START EXERCISE INPUTS

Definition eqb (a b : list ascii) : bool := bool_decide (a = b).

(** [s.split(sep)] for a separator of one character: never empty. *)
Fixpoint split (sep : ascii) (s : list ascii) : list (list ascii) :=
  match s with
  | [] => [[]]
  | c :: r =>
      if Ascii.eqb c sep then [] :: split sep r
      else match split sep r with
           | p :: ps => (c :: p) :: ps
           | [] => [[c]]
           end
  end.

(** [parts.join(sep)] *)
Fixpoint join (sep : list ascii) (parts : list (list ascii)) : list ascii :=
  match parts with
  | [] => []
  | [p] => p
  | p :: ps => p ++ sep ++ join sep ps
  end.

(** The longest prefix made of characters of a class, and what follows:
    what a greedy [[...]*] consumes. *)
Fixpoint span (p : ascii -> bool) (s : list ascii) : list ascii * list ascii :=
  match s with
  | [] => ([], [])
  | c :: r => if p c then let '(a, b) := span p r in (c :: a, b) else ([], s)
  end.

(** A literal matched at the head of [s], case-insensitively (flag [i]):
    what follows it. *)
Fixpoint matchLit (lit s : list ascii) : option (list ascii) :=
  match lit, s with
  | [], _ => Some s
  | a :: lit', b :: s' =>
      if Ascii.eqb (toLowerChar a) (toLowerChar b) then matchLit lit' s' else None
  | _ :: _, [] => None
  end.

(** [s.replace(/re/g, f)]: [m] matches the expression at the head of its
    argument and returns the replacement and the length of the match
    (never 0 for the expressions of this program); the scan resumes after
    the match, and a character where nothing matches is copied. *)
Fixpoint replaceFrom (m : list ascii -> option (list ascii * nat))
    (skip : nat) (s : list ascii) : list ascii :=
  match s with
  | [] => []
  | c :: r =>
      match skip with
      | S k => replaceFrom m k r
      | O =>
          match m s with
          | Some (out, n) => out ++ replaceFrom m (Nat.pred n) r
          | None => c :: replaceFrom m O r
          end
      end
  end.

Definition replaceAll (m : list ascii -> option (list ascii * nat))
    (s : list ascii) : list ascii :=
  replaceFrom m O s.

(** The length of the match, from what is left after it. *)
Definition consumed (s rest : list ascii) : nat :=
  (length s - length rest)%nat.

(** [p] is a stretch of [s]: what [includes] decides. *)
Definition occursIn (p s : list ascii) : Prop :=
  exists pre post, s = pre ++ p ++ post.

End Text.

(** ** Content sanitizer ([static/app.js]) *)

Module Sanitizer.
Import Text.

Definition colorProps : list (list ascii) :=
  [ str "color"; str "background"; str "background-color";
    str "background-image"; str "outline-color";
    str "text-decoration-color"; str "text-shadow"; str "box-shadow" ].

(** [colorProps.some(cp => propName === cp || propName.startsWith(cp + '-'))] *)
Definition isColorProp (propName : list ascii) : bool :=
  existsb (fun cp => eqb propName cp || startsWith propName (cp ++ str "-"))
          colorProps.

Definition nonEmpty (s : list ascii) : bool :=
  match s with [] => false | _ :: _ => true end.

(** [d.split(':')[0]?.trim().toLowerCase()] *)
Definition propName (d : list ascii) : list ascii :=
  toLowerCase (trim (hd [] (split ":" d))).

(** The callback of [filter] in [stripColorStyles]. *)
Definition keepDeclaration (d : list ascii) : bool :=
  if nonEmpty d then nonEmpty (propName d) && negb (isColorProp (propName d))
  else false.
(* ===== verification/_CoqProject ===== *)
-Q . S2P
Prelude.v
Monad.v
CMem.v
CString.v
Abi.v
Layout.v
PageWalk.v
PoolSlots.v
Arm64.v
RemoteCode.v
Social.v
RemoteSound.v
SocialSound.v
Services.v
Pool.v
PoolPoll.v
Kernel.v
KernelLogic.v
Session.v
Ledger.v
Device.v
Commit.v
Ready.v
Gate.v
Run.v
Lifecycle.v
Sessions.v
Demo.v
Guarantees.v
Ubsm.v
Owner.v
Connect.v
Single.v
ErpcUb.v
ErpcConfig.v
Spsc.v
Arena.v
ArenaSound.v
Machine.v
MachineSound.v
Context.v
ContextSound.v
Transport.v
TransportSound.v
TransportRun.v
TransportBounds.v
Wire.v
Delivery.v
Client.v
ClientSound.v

END EXERCISE INPUTS

EXERCISE REQUIREMENTS: The answer must hold exactly the lines of the entries above, from the first line through the line that contains "if Ascii.eqb c", and no others.

SOLVED EXERCISE:
Definition eqb (a b : list ascii) : bool := bool_decide (a = b).

(** [s.split(sep)] for a separator of one character: never empty. *)
Fixpoint split (sep : ascii) (s : list ascii) : list (list ascii) :=
  match s with
  | [] => [[]]
  | c :: r =>
      if Ascii.eqb c sep then [] :: split sep r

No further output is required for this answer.